[Dataset items]
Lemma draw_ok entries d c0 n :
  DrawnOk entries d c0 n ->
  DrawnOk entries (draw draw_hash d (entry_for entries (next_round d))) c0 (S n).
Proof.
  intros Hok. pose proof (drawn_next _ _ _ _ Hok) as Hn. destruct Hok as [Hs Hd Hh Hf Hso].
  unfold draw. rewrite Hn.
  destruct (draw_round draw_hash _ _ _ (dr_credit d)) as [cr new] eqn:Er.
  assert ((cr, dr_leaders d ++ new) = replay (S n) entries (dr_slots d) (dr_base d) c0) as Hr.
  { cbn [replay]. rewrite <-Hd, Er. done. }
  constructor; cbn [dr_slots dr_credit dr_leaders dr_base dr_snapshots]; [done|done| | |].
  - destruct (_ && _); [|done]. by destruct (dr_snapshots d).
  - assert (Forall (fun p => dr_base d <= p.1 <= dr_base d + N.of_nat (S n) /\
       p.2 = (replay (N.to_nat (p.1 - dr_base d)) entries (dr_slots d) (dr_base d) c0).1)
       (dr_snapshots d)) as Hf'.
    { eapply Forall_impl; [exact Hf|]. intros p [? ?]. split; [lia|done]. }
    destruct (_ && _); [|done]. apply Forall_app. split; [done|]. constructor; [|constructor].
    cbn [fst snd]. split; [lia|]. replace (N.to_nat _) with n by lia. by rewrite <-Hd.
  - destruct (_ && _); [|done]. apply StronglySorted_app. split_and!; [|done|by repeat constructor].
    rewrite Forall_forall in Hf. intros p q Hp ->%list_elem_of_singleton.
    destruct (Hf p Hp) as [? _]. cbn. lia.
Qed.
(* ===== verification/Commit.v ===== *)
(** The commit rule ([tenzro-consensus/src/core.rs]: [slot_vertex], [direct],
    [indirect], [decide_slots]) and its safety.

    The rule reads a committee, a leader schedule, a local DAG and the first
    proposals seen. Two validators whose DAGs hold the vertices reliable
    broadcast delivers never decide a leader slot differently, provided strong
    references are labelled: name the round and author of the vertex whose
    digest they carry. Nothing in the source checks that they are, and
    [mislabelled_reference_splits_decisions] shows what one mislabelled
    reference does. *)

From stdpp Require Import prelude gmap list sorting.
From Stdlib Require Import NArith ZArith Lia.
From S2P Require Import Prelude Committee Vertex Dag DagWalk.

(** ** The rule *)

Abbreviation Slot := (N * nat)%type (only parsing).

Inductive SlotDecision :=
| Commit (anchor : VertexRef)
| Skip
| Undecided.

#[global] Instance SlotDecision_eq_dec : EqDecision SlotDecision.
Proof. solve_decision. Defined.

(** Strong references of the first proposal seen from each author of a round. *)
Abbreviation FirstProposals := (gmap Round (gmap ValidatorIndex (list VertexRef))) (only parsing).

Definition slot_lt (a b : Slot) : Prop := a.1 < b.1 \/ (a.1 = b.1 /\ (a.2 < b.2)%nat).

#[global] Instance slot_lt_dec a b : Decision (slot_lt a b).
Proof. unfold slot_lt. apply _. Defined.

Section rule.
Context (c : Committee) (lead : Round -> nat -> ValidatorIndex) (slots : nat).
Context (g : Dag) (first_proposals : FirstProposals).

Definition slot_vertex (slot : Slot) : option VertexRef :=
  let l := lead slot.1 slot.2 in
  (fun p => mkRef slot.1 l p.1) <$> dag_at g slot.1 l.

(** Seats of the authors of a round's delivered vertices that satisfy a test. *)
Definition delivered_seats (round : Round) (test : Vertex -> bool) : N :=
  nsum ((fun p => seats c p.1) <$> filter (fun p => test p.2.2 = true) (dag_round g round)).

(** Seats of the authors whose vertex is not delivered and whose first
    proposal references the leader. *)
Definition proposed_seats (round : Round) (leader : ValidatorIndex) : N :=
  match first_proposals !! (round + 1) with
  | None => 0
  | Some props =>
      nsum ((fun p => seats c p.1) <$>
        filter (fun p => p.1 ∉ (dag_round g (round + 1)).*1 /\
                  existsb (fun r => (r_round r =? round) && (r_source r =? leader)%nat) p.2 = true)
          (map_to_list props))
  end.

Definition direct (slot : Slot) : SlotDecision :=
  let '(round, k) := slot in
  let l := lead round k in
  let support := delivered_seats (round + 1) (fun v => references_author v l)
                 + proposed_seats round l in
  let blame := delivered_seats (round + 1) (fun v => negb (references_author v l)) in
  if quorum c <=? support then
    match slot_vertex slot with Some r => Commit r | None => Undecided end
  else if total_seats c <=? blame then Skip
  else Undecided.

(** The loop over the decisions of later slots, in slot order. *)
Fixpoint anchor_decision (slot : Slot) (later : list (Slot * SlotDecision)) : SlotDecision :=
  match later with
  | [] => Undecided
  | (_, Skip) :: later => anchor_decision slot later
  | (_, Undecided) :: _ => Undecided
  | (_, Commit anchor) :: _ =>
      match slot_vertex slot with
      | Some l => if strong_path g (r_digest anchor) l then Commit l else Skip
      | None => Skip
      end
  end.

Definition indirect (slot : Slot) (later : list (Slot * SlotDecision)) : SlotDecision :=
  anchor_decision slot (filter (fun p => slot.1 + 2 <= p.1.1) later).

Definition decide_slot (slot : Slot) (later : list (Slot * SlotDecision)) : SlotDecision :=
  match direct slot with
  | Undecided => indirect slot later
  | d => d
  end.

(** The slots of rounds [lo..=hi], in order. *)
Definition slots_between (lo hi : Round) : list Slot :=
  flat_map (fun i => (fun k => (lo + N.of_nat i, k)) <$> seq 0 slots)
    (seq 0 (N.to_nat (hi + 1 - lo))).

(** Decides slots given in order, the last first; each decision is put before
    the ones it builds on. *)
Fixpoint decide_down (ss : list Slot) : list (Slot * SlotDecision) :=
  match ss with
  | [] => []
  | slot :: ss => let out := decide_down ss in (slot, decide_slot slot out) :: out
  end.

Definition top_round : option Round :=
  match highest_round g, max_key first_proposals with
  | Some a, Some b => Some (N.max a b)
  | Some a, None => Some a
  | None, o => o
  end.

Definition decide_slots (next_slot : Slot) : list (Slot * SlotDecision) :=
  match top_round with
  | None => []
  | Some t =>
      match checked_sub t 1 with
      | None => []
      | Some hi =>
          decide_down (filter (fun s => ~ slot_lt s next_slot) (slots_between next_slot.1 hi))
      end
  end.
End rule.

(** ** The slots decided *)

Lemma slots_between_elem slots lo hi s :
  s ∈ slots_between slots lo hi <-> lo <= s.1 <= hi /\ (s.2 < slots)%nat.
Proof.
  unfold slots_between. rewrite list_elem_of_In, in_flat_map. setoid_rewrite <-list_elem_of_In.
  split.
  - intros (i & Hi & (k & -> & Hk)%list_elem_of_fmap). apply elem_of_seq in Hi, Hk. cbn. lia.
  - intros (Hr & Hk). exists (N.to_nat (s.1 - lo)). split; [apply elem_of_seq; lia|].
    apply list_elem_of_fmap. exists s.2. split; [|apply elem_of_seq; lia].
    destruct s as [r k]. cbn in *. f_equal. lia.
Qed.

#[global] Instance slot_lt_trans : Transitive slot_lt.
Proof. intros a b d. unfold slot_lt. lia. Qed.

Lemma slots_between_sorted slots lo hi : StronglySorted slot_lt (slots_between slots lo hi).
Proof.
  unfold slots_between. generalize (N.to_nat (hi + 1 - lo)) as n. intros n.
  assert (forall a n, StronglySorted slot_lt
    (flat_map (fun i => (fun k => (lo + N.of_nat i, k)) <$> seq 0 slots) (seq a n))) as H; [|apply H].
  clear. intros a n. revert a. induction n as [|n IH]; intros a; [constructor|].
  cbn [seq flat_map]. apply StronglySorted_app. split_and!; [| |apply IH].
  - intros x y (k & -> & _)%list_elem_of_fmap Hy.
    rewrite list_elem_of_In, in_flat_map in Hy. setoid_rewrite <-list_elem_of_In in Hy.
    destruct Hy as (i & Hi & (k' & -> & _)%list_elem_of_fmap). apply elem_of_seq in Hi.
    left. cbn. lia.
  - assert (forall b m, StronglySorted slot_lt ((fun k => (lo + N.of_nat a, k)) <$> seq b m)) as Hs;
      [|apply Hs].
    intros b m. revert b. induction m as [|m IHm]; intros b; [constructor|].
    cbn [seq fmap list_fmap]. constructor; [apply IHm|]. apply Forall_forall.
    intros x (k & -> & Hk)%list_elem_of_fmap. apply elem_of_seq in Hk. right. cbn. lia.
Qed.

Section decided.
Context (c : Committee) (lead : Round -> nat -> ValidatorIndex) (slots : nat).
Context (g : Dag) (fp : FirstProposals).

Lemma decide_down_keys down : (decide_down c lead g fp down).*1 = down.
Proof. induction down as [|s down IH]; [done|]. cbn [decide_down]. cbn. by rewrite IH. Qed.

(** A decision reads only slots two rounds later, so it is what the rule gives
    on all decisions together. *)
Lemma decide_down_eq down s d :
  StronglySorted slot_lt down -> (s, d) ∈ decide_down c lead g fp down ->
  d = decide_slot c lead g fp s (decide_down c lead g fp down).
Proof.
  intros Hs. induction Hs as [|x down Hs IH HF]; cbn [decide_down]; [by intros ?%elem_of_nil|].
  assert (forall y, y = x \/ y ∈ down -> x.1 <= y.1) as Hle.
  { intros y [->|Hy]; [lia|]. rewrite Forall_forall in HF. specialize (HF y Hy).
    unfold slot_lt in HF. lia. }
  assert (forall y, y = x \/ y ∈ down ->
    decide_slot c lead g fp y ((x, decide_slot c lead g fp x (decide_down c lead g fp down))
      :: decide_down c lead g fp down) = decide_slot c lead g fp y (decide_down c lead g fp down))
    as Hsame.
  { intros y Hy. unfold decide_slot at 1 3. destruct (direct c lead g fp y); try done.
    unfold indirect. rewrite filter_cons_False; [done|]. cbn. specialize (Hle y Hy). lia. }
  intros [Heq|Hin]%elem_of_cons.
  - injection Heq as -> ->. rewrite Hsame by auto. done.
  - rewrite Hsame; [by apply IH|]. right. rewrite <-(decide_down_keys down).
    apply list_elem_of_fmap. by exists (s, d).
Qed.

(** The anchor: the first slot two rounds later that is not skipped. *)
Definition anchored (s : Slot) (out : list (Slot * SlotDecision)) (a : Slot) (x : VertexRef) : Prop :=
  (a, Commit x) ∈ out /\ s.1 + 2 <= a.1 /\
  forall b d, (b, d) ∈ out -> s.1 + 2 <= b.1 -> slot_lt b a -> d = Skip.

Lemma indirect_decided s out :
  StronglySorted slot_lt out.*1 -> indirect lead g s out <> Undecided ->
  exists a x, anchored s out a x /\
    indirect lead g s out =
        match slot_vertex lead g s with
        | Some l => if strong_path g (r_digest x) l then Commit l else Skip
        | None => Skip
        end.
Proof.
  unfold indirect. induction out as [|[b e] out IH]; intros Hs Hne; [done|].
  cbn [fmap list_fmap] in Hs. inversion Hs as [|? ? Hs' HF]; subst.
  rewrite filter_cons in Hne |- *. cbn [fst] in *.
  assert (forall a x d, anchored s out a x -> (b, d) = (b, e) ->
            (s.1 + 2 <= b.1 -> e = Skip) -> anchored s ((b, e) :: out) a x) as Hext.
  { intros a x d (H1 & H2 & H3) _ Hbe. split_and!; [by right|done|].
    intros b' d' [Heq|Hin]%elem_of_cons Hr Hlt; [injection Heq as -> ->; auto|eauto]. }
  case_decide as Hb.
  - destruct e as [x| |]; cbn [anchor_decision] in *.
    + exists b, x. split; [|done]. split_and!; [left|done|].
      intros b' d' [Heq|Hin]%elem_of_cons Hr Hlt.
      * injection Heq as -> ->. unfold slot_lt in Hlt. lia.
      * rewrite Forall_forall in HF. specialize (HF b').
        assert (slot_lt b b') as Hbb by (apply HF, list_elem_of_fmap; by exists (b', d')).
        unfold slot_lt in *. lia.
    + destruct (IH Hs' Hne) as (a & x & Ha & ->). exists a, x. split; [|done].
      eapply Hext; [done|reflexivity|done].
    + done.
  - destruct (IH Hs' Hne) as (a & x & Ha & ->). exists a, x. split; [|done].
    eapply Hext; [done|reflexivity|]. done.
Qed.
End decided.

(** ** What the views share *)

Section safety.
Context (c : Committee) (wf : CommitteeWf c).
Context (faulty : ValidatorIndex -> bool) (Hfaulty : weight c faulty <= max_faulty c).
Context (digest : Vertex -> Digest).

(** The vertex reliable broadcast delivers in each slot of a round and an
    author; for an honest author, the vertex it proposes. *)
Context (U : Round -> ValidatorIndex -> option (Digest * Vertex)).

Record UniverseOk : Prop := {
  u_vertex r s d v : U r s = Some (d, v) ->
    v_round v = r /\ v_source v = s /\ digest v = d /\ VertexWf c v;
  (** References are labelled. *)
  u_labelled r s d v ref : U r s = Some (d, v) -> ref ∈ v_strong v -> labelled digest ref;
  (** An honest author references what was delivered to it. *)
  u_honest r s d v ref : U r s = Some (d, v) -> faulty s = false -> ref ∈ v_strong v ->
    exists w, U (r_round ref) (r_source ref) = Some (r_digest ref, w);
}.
---
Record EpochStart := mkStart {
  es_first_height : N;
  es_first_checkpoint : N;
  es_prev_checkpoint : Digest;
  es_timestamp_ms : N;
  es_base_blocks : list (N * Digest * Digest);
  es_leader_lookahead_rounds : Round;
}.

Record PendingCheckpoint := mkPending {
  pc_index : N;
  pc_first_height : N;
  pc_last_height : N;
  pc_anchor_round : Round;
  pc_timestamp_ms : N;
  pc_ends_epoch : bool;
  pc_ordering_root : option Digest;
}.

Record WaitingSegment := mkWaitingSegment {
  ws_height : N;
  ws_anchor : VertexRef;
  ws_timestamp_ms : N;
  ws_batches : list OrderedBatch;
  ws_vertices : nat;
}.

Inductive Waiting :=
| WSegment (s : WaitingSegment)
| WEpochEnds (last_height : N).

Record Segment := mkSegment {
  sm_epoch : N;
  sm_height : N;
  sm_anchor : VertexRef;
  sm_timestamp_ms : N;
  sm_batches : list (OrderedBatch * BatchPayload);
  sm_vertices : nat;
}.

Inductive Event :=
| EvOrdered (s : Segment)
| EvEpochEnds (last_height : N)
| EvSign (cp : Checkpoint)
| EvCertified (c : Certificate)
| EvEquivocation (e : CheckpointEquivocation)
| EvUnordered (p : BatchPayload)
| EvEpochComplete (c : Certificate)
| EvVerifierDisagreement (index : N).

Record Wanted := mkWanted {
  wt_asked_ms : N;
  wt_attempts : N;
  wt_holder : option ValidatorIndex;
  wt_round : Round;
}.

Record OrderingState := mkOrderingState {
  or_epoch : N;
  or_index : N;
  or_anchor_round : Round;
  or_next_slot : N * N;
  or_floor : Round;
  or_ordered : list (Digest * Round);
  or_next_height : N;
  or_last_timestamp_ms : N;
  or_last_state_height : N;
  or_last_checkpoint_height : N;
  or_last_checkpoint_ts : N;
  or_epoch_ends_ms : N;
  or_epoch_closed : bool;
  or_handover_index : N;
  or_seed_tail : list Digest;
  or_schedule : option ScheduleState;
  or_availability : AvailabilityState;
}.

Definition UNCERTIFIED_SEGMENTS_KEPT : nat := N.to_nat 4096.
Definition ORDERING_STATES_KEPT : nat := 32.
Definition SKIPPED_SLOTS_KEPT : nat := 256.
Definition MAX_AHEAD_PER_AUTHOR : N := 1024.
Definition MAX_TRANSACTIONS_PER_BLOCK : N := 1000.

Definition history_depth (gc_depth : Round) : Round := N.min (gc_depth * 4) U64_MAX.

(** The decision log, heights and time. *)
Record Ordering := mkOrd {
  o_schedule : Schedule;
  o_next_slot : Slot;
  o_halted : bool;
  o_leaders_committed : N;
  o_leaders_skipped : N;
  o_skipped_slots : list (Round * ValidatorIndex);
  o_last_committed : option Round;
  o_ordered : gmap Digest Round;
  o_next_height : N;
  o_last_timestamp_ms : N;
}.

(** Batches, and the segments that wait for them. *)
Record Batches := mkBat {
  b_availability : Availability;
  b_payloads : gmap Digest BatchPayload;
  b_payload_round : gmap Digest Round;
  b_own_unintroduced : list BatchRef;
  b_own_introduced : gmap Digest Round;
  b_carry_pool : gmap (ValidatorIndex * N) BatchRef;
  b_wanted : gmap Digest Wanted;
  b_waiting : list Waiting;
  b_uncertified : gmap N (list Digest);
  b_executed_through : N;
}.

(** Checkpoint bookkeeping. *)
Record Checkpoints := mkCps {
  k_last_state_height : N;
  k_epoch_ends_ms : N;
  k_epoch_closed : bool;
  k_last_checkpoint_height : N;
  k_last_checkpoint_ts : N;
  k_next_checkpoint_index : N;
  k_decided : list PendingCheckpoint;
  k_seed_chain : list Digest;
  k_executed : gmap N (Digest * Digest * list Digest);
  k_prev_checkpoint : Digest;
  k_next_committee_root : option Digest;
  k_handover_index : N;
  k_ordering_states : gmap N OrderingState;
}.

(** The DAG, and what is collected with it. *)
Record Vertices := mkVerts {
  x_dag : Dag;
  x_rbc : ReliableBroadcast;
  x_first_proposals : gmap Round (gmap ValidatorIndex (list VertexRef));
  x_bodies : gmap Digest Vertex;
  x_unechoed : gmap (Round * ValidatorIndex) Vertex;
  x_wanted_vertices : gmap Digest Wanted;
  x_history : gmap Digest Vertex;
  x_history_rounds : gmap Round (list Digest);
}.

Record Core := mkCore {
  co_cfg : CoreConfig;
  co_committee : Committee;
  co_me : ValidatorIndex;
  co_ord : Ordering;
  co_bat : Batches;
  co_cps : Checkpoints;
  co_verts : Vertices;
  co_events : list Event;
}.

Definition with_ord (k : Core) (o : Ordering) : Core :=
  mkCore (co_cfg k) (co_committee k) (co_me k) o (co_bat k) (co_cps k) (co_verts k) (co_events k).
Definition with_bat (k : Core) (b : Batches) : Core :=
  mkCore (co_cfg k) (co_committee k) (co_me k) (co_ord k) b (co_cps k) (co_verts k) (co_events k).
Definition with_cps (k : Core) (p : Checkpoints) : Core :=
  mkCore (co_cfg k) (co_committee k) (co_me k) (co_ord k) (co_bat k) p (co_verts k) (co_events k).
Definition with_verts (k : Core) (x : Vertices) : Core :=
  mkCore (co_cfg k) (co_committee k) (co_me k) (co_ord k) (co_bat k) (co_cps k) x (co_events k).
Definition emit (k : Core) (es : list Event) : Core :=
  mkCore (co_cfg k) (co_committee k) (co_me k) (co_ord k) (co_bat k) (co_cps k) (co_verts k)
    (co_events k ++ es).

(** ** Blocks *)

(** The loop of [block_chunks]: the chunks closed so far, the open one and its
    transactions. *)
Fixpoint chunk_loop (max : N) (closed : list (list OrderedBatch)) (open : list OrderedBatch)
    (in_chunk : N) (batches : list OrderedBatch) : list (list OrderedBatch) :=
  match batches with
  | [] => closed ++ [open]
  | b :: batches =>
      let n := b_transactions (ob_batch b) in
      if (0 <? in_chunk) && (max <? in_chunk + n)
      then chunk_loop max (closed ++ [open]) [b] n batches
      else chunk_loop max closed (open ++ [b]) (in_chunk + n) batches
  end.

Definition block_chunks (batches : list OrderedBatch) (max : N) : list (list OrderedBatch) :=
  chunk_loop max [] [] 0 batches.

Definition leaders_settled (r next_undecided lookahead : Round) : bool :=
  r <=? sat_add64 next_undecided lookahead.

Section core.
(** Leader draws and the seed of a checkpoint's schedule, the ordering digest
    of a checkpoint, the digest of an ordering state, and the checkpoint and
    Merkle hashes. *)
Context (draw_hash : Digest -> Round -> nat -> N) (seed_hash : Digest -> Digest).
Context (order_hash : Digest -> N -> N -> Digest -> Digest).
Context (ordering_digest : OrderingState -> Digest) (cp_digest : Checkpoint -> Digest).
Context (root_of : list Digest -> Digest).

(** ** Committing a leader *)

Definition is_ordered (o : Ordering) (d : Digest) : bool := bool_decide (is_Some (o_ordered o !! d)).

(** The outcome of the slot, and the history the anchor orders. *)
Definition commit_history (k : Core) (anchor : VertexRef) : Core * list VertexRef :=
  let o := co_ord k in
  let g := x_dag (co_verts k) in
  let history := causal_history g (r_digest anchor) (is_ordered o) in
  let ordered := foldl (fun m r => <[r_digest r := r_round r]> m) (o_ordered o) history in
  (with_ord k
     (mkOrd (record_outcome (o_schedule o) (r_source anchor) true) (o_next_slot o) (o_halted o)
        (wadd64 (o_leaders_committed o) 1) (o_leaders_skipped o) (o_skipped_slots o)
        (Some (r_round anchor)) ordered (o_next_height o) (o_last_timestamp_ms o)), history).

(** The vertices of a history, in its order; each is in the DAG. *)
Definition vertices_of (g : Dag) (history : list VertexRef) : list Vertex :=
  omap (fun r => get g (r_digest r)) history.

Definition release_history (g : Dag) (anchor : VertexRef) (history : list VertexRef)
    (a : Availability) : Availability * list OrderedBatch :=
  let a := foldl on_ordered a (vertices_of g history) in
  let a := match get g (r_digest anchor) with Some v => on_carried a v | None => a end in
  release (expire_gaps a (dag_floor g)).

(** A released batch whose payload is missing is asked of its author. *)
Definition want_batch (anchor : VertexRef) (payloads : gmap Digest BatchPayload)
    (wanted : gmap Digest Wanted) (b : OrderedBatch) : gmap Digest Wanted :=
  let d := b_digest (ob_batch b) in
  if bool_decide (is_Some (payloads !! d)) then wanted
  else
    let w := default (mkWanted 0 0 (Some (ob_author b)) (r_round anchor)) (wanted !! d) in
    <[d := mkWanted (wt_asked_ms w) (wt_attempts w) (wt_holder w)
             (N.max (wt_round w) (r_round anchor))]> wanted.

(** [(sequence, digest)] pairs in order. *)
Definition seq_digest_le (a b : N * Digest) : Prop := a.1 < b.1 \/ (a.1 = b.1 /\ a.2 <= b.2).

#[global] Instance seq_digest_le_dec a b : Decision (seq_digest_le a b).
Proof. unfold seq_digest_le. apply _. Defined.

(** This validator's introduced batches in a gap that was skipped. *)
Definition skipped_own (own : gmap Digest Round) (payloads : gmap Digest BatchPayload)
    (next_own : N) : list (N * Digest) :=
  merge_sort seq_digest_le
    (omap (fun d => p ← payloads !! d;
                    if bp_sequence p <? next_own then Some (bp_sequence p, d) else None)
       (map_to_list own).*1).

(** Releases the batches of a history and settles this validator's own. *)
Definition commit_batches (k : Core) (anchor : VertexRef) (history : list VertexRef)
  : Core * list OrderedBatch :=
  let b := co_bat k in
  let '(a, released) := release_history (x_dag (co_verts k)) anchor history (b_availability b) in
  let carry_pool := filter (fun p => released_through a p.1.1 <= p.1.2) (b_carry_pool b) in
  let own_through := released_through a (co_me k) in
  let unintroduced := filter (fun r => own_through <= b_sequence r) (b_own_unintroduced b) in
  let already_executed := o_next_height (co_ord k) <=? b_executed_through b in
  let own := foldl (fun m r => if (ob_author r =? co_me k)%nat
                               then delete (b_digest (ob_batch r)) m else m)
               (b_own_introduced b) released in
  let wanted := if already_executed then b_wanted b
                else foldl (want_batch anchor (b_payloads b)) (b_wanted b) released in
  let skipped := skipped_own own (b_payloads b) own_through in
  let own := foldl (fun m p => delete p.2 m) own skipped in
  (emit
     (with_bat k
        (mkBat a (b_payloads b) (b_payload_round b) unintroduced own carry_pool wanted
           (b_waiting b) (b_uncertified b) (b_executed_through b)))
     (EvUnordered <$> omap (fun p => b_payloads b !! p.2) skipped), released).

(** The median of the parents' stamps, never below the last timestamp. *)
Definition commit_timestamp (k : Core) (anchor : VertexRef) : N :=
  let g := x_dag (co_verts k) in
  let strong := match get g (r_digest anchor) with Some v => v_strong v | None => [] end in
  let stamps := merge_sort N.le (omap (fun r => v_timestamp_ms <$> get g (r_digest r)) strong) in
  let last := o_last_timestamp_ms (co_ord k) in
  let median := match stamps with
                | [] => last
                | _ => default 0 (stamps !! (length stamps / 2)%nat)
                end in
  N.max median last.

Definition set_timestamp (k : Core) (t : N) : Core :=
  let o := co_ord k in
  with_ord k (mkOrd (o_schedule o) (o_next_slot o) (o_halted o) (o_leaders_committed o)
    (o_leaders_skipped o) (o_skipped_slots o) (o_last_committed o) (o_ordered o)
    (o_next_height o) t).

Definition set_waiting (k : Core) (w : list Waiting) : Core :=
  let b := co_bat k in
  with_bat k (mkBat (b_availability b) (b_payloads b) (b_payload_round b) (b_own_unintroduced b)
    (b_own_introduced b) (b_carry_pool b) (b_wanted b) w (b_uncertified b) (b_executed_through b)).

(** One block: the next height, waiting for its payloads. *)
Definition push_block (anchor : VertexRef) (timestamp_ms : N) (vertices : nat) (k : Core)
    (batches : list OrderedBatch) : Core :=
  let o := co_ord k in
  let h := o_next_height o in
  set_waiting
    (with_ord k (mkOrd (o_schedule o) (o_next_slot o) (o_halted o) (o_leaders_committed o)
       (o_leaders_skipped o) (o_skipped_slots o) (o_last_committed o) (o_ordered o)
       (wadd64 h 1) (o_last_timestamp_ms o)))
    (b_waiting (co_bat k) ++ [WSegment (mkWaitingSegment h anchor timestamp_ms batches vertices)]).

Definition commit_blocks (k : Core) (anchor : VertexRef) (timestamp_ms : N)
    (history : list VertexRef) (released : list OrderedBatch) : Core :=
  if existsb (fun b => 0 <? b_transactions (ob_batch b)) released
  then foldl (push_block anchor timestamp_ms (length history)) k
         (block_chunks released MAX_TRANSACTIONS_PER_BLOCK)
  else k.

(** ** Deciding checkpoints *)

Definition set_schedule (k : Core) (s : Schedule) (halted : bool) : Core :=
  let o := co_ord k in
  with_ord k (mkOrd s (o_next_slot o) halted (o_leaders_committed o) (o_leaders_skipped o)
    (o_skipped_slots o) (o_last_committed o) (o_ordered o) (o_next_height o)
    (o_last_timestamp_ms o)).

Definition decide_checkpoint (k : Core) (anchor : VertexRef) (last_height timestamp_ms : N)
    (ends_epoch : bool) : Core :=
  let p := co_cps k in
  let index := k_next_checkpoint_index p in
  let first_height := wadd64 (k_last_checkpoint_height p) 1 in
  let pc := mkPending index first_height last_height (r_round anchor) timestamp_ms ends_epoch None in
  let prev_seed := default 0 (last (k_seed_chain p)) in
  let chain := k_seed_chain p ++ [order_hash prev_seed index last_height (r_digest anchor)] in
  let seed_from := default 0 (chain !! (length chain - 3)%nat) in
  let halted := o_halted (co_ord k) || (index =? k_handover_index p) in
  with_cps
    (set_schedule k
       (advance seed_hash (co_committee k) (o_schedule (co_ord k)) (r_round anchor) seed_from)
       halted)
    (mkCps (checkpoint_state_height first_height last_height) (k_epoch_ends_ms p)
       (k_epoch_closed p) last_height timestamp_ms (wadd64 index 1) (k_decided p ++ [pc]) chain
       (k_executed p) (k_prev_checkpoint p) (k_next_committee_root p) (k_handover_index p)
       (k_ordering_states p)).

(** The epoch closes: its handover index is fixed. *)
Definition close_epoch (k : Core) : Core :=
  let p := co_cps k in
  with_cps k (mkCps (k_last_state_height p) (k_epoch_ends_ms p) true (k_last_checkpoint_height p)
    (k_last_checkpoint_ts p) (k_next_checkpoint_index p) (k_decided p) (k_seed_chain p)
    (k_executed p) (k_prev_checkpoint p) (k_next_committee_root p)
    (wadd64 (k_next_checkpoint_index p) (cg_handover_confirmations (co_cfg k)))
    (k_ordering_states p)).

ASSIGNMENT:
Take the line above containing "(** The anchor: the", the line containing "Context (digest : Vertex -> Digest).", and all lines in between, and copy them exactly without anything else.

RESPONSE FOR THIS EXERCISE:
(** The anchor: the first slot two rounds later that is not skipped. *)
Definition anchored (s : Slot) (out : list (Slot * SlotDecision)) (a : Slot) (x : VertexRef) : Prop :=
  (a, Commit x) ∈ out /\ s.1 + 2 <= a.1 /\
  forall b d, (b, d) ∈ out -> s.1 + 2 <= b.1 -> slot_lt b a -> d = Skip.

Lemma indirect_decided s out :
  StronglySorted slot_lt out.*1 -> indirect lead g s out <> Undecided ->
  exists a x, anchored s out a x /\
    indirect lead g s out =
        match slot_vertex lead g s with
        | Some l => if strong_path g (r_digest x) l then Commit l else Skip
        | None => Skip
        end.
Proof.
  unfold indirect. induction out as [|[b e] out IH]; intros Hs Hne; [done|].
  cbn [fmap list_fmap] in Hs. inversion Hs as [|? ? Hs' HF]; subst.
  rewrite filter_cons in Hne |- *. cbn [fst] in *.
  assert (forall a x d, anchored s out a x -> (b, d) = (b, e) ->
            (s.1 + 2 <= b.1 -> e = Skip) -> anchored s ((b, e) :: out) a x) as Hext.
  { intros a x d (H1 & H2 & H3) _ Hbe. split_and!; [by right|done|].
    intros b' d' [Heq|Hin]%elem_of_cons Hr Hlt; [injection Heq as -> ->; auto|eauto]. }
  case_decide as Hb.
  - destruct e as [x| |]; cbn [anchor_decision] in *.
    + exists b, x. split; [|done]. split_and!; [left|done|].
      intros b' d' [Heq|Hin]%elem_of_cons Hr Hlt.
      * injection Heq as -> ->. unfold slot_lt in Hlt. lia.
      * rewrite Forall_forall in HF. specialize (HF b').
        assert (slot_lt b b') as Hbb by (apply HF, list_elem_of_fmap; by exists (b', d')).
        unfold slot_lt in *. lia.
    + destruct (IH Hs' Hne) as (a & x & Ha & ->). exists a, x. split; [|done].
      eapply Hext; [done|reflexivity|done].
    + done.
  - destruct (IH Hs' Hne) as (a & x & Ha & ->). exists a, x. split; [|done].
    eapply Hext; [done|reflexivity|]. done.
Qed.
End decided.

(** ** What the views share *)

Section safety.
Context (c : Committee) (wf : CommitteeWf c).
Context (faulty : ValidatorIndex -> bool) (Hfaulty : weight c faulty <= max_faulty c).
Context (digest : Vertex -> Digest).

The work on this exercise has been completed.